THE DESIGN OF ballot papers needs to be “modernised”.
That’s according to a new report published today on what future ballot papers might look like.
The Joint Oireachtas Committee on Public Service Oversight and Petitions report contains a number of important recommendations that they think will enhance the ballot paper and make it all a little easier for voters to understand.
Committee Chairman Pádraig Mac Lochlainn said that following the Seanad Referendum there seemed to be “voter confusion” regarding the ballot paper.
The committee agreed to investigate the issue after it was revealed that 14,355 people spoilt their vote in the referendum to abolish the Seanad.
“It was a matter that should cause great concern,” said Mac Lochlainn.
The report finds that the “question was for all intents and purposes, a double negative”.
The members were also advised the format of the ballot paper has remained largely unchanged since 1963.
The report finds that the Referendum Commission’s post-campaign research showed evidence of confusion among voters in relation to the ballot papers.
“There was significant confusion in relation to the Seanad Referendum ballot paper; a Yes vote on this meant the voter approved the proposal to abolish the Seanad.
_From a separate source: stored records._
(* ===== verification/PluginWebhook.v ===== *)
(** * PluginWebhook: admission of Plugins, PluginPresets and plugin definitions
      ([internal/webhook/v1alpha1/plugin_webhook.go], [pluginpreset_webhook.go],
      [plugindefinition_webhook.go])

    The webhooks run before an object is stored: a mutating one sets defaults, a
    validating one refuses.  Their calls read Teams, definitions, Clusters, Plugins and
    what [HelmValues] reads; [HPanic] is the dereference of a nil pointer.  The rule of
    Helm for release names, [apierrors.NewInvalid] and [encoding/json] are parameters.
    Error texts hold the JSON document where the code prints the decoded value. *)
From S2P Require Import Prelude Effects Conditions Meta ApiTypes ClientUtil WebhookUtil PluginTypes PluginDefinitions OptionTypes HelmValues.

Inductive pluginHookE : Type -> Type :=
| HOwner {X} (e : ownerE X) : pluginHookE X
| HDefinition {X} (e : definitionE X) : pluginHookE X
| HValues {X} (e : valuesE X) : pluginHookE X
| HGetCluster (k : objkey) : pluginHookE (result Cluster)
| HListPlugins (labelKey name namespace : string) : pluginHookE (result (list Plugin))
| HPanic : pluginHookE Empty_set.

Class HookLibs := {
  (** [chartutil.ValidateReleaseName] *)
  chartutil_ValidateReleaseName : string -> option error;
  (** [apierrors.NewInvalid] for an object's name *)
  NewInvalid : string -> list error -> error;
  hook_Marshal : string -> string;
  hook_MarshalList : list string -> string;
  (** the order in which Go ranges over a map *)
  hook_map_order : strmap -> list (string * string);
  (** the size of a [metav1.LabelSelector] *)
  selector_Size : string -> nat
}.

Definition pluginsAllowedInCentralCluster : list string :=
  ["alerts"; "doop"; "heureka"; "kube-monitoring"; "kubeconfig-generator"; "perses";
   "permission-manager"; "repo-guard"; "service-proxy"; "teams2slack"; "thanos"].
Definition VaultPrefix : string := "vault+kvv2:///".
Definition definition_name_path : string := "spec.pluginDefinitionRef.name".
Definition definition_kind_path : string := "spec.pluginDefinitionRef.kind".

Section webhooks.
Context {Libs : HookLibs} {Json : JsonDecoder} {HSort : SortByName}.
Variable DNSDomain : string.
Local Abbreviation P := (prog pluginHookE).
Definition hook_panic {A} : P A := PVis HPanic (fun e : Empty_set => match e with end).
Definition owner_warning {O} `{Object O} (o : O) : P string :=
  translate (fun _ => HOwner) (ValidateLabelOwnedBy o).
Definition owner_warnings (what warn : string) : list string :=
  if negb (bool_decide (warn = "")) then [what +:+ " should have a support-group Team set as its owner"; warn]
  else [].

(** The webhook's own lookup: the text of its errors differs from [common]'s. *)
Definition getPluginDefinitionSpec (plugin : Plugin) : P (result PluginDefinitionSpec) :=
  let ref := PluginDefinitionRef (plugin_Spec plugin) in
  if bool_decide (pdr_Kind ref = PluginDefinitionKind) then
    r ← trigger (HDefinition (GetPluginDefinition (mk_key (GetNamespace plugin) (pdr_Name ref))));
    mret match r with Err e => Err e | Ok pd => Ok (pd_Spec pd) end
  else if bool_decide (pdr_Kind ref = ClusterPluginDefinitionKind) then
    r ← trigger (HDefinition (GetClusterPluginDefinition (mk_key "" (pdr_Name ref))));
    mret match r with Err e => Err e | Ok cpd => Ok (cpd_Spec cpd) end
  else mret (Err (new_error "unsupported PluginDefinition kind")).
However, the research has shown that 13 per cent of those surveyed and who said they voted Yes actually wanted to retain the Seanad,” the report found.
It stated that 6 per cent of those surveyed who said they voted No wanted to abolish the Seanad, while 55 per cent of the sample reported that it was quite difficult or very difficult to tell from the Seanad ballot paper what they were being asked to vote for.
Over 47 per cent said this was the case in relation to the Court of Appeal ballot paper.
The Joint sub-Committee recommends that the minister examine the legislation with a view to having it modernised, stating what “was acceptable in referenda 50 years ago, is not necessarily ‘fit-for-purpose’ in 2014″.Source: oireachtasfilm/YouTube
It is also recommended that the minister examine the legislation with a view to modernising how a question is posed.
The Joint sub-Committee would also like to see a permanent electoral commission be established with a mandate to conduct research as well as proofing the wording formula by some means such as the Supreme Court, Referendum Commission etc., in advance of it being put on a ballot paper.
“In this regard both the use of plain English and the phraseology of same is vitally important,” said the committee.
The Joint sub-Committee will revisit this report within six to twelve months to examine what action has been taken in regard to its recommendations.